KABUPATEN BOGOR, CEKLISSATU.COM – Komisi Perlindungan Anak Daerah (KPAD) Kabupaten Bogor mencatat 126 kasus perlindungan anak sepanjang 2025.
Dari jumlah tersebut, kasus kekerasan terhadap anak yakni mencapai 20 laporan, disusul 18 kasus tindak asusila.
Komisioner KPAD Kabupaten Bogor, Asep Saepuddin, menjelaskan bahwa meski berbagai program pencegahan telah berjalan, tingginya angka kasus seksual terhadap anak dipengaruhi faktor struktural dan kultural.
Baca Juga: Optimalkan Program Ketahanan Pangan, Bhabinkamtibmas Polsek Cisarua Cek Pengembangan Kebun Jagung
“Program pencegahan sudah berjalan, tapi yang membuat angka tetap tinggi, yaitu berupa rendahnya kesadaran pelaporan masyarakat, stigma sosial, minimnya kapasitas penanganan, serta dinamika keluarga atau lingkungan yang memudahkan akses pelaku kepada korban,” jelas Asep saat dihubungi Ceklissatu.com, Kamis (4/12/25).
Ia menyebut, sebagian kasus muncul terlambat karena keluarga enggan melapor atau memilih penyelesaian non-prosedural.

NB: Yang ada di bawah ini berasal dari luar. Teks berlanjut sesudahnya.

Lemma icon_depends_on_sides_witness :
  opt_includes (Some "slight left") "left" = true /\
  getManeuverIcon "fork" (Some "slight left") = getManeuverIcon "fork" (Some "left") /\
  getManeuverIcon "turn" (Some "sharp left") = getManeuverIcon "turn" (Some "slight left").
Proof.
  split; [reflexivity|]. split.
  - exact (proj2 (icon_depends_on_sides "fork" (Some "slight left") None) eq_refl).
  - exact (proj1 (icon_depends_on_sides "turn" (Some "sharp left") (Some "slight left"))
                 eq_refl eq_refl).
Defined.

Lemma close_planner_resets_witness :
  isRoutingMode s_nav = true /\
  routeInfo (react_panel s_nav ToggleRoutingModeButton (FetchBody respDrive)) = None.
Proof.
  split; [reflexivity|].
  destruct (close_planner_resets s_nav (FetchBody respDrive) eq_refl)
    as (_ & _ & _ & H & _). exact H.
Defined.

Lemma pick_two_points_flow_witness :
  isRoutingMode s_closed = false /\ mapReady s_closed = true /\
  startPoint s_closed = None /\ endPoint s_closed = None /\
  routeInfo (react (react (react_panel s_closed ToggleRoutingModeButton FetchRejected)
                      (ClickMap pointA) FetchRejected)
               (ClickMap pointB) (FetchBody respDrive)) = routeOfResponse respDrive.
Proof.
  do 4 (split; [reflexivity|]).
  destruct (pick_two_points_flow s_closed pointA pointB FetchRejected FetchRejected
              (FetchBody respDrive) FetchRejected eq_refl eq_refl eq_refl eq_refl)
    as (_ & _ & _ & _ & _ & _ & _ & H). exact H.
Defined.

Lemma click_ignored_when_not_selecting_witness :
  selectingPoint s_nav = None /\ react s_nav (ClickMap pointA) (FetchBody respCycle) = s_nav.
Proof.
  split; [reflexivity|].
  apply click_ignored_when_not_selecting. right. reflexivity.
Defined.

Lemma select_new_mode_recalculates_witness :
  ready s_idle /\ TravelMode_eqb cycling (travelMode s_idle) = false /\
  routeInfo (react s_idle (SelectTravelMode cycling) FetchRejected) = None.
Proof.
  split; [exact ready_s_idle|]. split; [reflexivity|].
  destruct (select_new_mode_recalculates s_idle cycling FetchRejected ready_s_idle eq_refl)
    as (_ & _ & _ & H). exact H.
Defined.

Lemma route_panel_during_and_after_witness :
  ready s_idle /\
  routePanel (calculateRoute s_idle (FetchBody respDrive)) = PanelRoute (buildRouteInfo routeDrive).
Proof.
  split; [exact ready_s_idle|].
  exact (proj2 (route_panel_during_and_after s_idle (FetchBody respDrive) ready_s_idle)).
Defined.

Lemma clear_during_calculation_reinstalls_witness :
  calculateRoute_begin s_idle = Some (set_routeInfo None (set_isCalculatingRoute true s_idle)) /\
  routeOfResponse respDrive = Some (buildRouteInfo routeDrive) /\
  routeInfo (calculateRoute_end
               (react (set_routeInfo None (set_isCalculatingRoute true s_idle))
                  ClearRouteButton FetchRejected)
               (FetchBody respDrive)) = Some (buildRouteInfo routeDrive).
Proof.
  split; [reflexivity|]. split; [reflexivity|].
  destruct (clear_during_calculation_reinstalls s_idle
              (set_routeInfo None (set_isCalculatingRoute true s_idle))
              FetchRejected respDrive (buildRouteInfo routeDrive) eq_refl eq_refl)
    as (_ & _ & _ & H & _). exact H.
Defined.

Lemma stale_response_wins_witness :
  ready s_idle /\ TravelMode_eqb cycling (travelMode s_idle) = false /\
  routeOfResponse respDrive = Some (buildRouteInfo routeDrive) /\
  exists sA sB,
    calculateRoute_begin s_idle = Some sA /\
    calculateRoute_begin (fst (handle sA (SelectTravelMode cycling))) = Some sB /\
    routeInfo (calculateRoute_end (calculateRoute_end sB (FetchBody respCycle))
                 (FetchBody respDrive)) = Some (buildRouteInfo routeDrive).
Proof.
  split; [exact ready_s_idle|]. split; [reflexivity|]. split; [reflexivity|].
  destruct (stale_response_wins s_idle cycling (FetchBody respCycle) respDrive
              (buildRouteInfo routeDrive) ready_s_idle eq_refl eq_refl)
    as (sA & sB & HA & _ & HB & H & _).
  exists sA, sB. split; [exact HA|]. split; [exact HB|]. exact H.
Defined.

Lemma goToStep_speaks_one_witness :
  enabled voice_init = true /\ speaking voice_init = false /\
  synth_queue (snd (goToStep_voice 1 (buildStep (turnStep "B")) s_nav voice_init)) =
    [instruction (buildStep (turnStep "B")) ++ ". " ++
     formatDistance (step_distance (buildStep (turnStep "B")))].
Proof.
  split; [reflexivity|]. split; [reflexivity|].
  pose proof (goToStep_speaks_one 1 (buildStep (turnStep "B")) s_nav voice_init) as H.
  destruct H as (_ & H & _). exact (proj1 (H eq_refl eq_refl)).
Defined.

Lemma toggle_twice_blocks_until_error_witness :
  enabled v_playing = true /\ speaking v_playing = true /\ synth_queue v_playing <> [] /\
  speak "Turn right" (toggle (toggle v_playing)) = toggle (toggle v_playing).
Proof.
  split; [reflexivity|]. split; [reflexivity|]. split; [discriminate|].
  destruct (toggle_twice_blocks_until_error v_playing "Turn right" eq_refl eq_refl
              ltac:(discriminate)) as (_ & _ & H & _). exact H.
Defined.
(** C10. At MOPSO initialisation with a population of [pop_size] evaluated
    candidates, every velocity is the zero vector of length [n_var], the
    personal bests are the initial candidates themselves, index by index,
    and the global best is the member whose index is one
    [np.random.randint(pop_size)] draw: any member of the whole initial
    population, dominated or not. *)
Theorem MOPSO_initialize_advance_spec (self : MOPSO.t) (infills : Population.t) (g : rng) :
  0 < MOPSO.pop_size self ->
  length infills = MOPSO.pop_size self ->
  exists (j : nat) (g' : rng) (gb : Individual.t) (self' : MOPSO.t),
    np_random_randint (MOPSO.pop_size self) g = Ok (j, g') /\
    j < MOPSO.pop_size self /\
    infills !! j = Some gb /\
    MOPSO._initialize_advance self infills g = Ok (self', g') /\
    MOPSO.pop self' = infills /\
    MOPSO.velocities self' =
      replicate (MOPSO.pop_size self)
        (replicate (Problem.n_var (MOPSO.problem self)) F64.zero) /\
    Forall (Forall (fun v => v = F64.zero)) (MOPSO.velocities self') /\
    MOPSO.pbest self' = infills /\
    MOPSO.gbest self' = gb.
Proof.
  intros Hpos Hlen.
  pose proof (randint_lt (MOPSO.pop_size self) g Hpos) as Hj.
  destruct (randint (MOPSO.pop_size self) g) as [j g'] eqn:Hr. cbn in Hj.
  destruct (lookup_lt_is_Some_2 infills j) as [gb Hgb]; [lia|].
  exists j, g', gb.
  eexists. split; [|split; [|split; [|split]]].
  - by apply np_random_randint_draw.
  - exact Hj.
  - exact Hgb.
  - unfold MOPSO._initialize_advance. cbn [MOPSO.pop_size MOPSO.set_velocities
      MOPSO.set_pop MOPSO.set_pbest MOPSO.pop MOPSO.problem].
    rewrite (bind_step _ _ _ j g') by (by apply np_random_randint_draw).
    rewrite (bind_step _ _ _ gb g') by (by apply getitem_Some).
    reflexivity.
  - cbn. repeat split; try reflexivity.
    apply Forall_replicate, Forall_replicate. reflexivity.
Qed.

Terkait penanganan hukum, Asep mengakui masih ada kasus yang berjalan lambat, kendalanya mulai dari keterbatasan penyidik hingga hambatan psikologis korban.
“Kendala yang paling dominan di antaranya minimnya personel penyidik khusus di Unit PPA, sulitnya bukti dan saksi karena korban anak trauma dan ketakutan sehingga menarik laporan, serta adanya tekanan keluarga,” jelas Asep.